▸ RECORDS FOR PROCESSING
#[local] Instance one_counter : MergeCapable string Z :=
  {| ExpectedInputs _ s := s; SetExpectedInputs _ k _ := k; expected_set _ _ _ := eq_refl |}.

(** [AddNode(a).FanOut(b, c)]. *)
Definition sample_chain : list (builder_op string) :=
  [OpAddNode (Some "a"); OpFanOut [Some "b"; Some "c"]].

Lemma growing_chain_acyclic_witness :
  let g := b_graph (build_chain "g" (sample_chain ++ [OpMerge (Some "m")]) 0%Z).1 in
  g_nodeOrder g = ["a"; "b"; "c"; "m"] ∧ length (g_edges g) = 4 ∧
  (∀ u v, graph_edge g u v → before (g_nodeOrder g) u v) ∧ (∀ x, ¬ tc (graph_edge g) x x).
Proof.
  split; [vm_compute; reflexivity|]. split; [vm_compute; reflexivity|].
  apply growing_chain_acyclic. repeat constructor.
Defined.

(** With a current node listed twice the merge expects an input that never comes. *)
Lemma Merge_expected_inputs_witness :
  let ops := sample_chain ++ [OpBranches ["b"; "b"]] in
  let b := (build_chain "g" ops 0%Z).1 in
  ∃ b' s', apply_op (b, (build_chain "g" ops 0%Z).2) (OpMerge (Some "m")) = (b', s') ∧
    b_errors b' = b_errors b ∧ b_current b' = [node_ID "m"] ∧
    (∀ u, u ∈ Predecessors (b_graph b') (node_ID "m") ↔ u ∈ b_current b) ∧
    ExpectedInputs "m" s' = Z.of_nat (length (b_current b)) ∧
    (ExpectedInputs "m" s' = Z.of_nat (length (Predecessors (b_graph b') (node_ID "m"))) ↔
     NoDup (b_current b)).
Proof.
  apply (Merge_expected_inputs "g" (sample_chain ++ [OpBranches ["b"; "b"]]) 0%Z "m").
  - apply (bool_decide_unpack _). vm_compute. exact I.
  - vm_compute. reflexivity.
Defined.
End Sample.
Lemma throttle_moves_reachable interval ms y y' : reachable interval y → run_moves ms y = Some y' → reachable interval y'.
Proof.
  unfold run_moves. revert y. induction ms as [|m ms IH]; intros y Hy; simpl; [by intros [= <-]|].
  destruct (exec_move m y) as [y1|] eqn:E; [intros; eapply IH; [by eapply reach_step|done]|].
  intros Hn. exfalso. revert Hn. clear. induction ms; [done|]. done.
Qed.
End Throttle.

(** ** Examples *)

Existing Instance key_order.

Definition event_of (kind node run : string) : Event := mkEvent kind run node "" 0 0 0 ∅ 0 "" "".
Definition delta (node text : string) : Event := event_of EventNodeOutputDelta node text.

(** Three deltas, the last passed on by [Close]; the one after it is dropped. *)
Definition sample_moves : list move :=
  [TEmit (delta "n" "1"); TEmit (delta "n" "2"); TTick; TFlush; TFlush; TEmit (delta "n" "3");
   TEmit (event_of "node.finished" "n" "end"); TClose; TEmit (delta "n" "4"); TCloseStop 0; TStopped; TFlush; TFlush;
   TCloseDone 0].

(** The last delta comes after the event that ends the node. *)
Example throttle_samples :
  (λ y, (map ev_RunID (th_out y), th_closers y)) <$> run_moves sample_moves (start 0) =
  Some (["2"; "end"; "3"], [CReturned]).
Proof. vm_compute. reflexivity. Qed.

(** A second call of [Close] returns while deltas are still pending. *)
Example close_returns_early :
  (λ y, (map ev_RunID (th_out y), th_closers y)) <$> run_moves [TEmit (delta "n" "1"); TClose; TClose] (start 0) =
  Some ([], [CStop; CReturned]).
Proof. vm_compute. reflexivity. Qed.

Lemma throttle_delivery_witness : ∃ y, run_moves sample_moves (start 0) = Some y ∧
  last (deltas "n" (th_out y)) = last (deltas "n" (th_accepted y)) ∧ length (th_accepted y) = 3.
Proof.
  destruct (run_moves sample_moves (start 0)) as [y|] eqn:E; [|vm_compute in E; discriminate E].
  exists y. destruct (throttle_delivery 0 y) as (_ & _ & _ & Hl & _).
  { eapply throttle_moves_reachable; [apply reach_start|exact E]. }
  split; [reflexivity|]. vm_compute in E. injection E as <-. split; [by apply Hl|reflexivity].
Defined.
End Throttle.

▸ WORK REQUIRED
Repeat exactly the lines from the first line of the records above through the line containing "Definition sample_chain : list", both included, and nothing else.

▸ ANSWER FOR THIS EXERCISE
#[local] Instance one_counter : MergeCapable string Z :=
  {| ExpectedInputs _ s := s; SetExpectedInputs _ k _ := k; expected_set _ _ _ := eq_refl |}.

(** [AddNode(a).FanOut(b, c)]. *)
Definition sample_chain : list (builder_op string) :=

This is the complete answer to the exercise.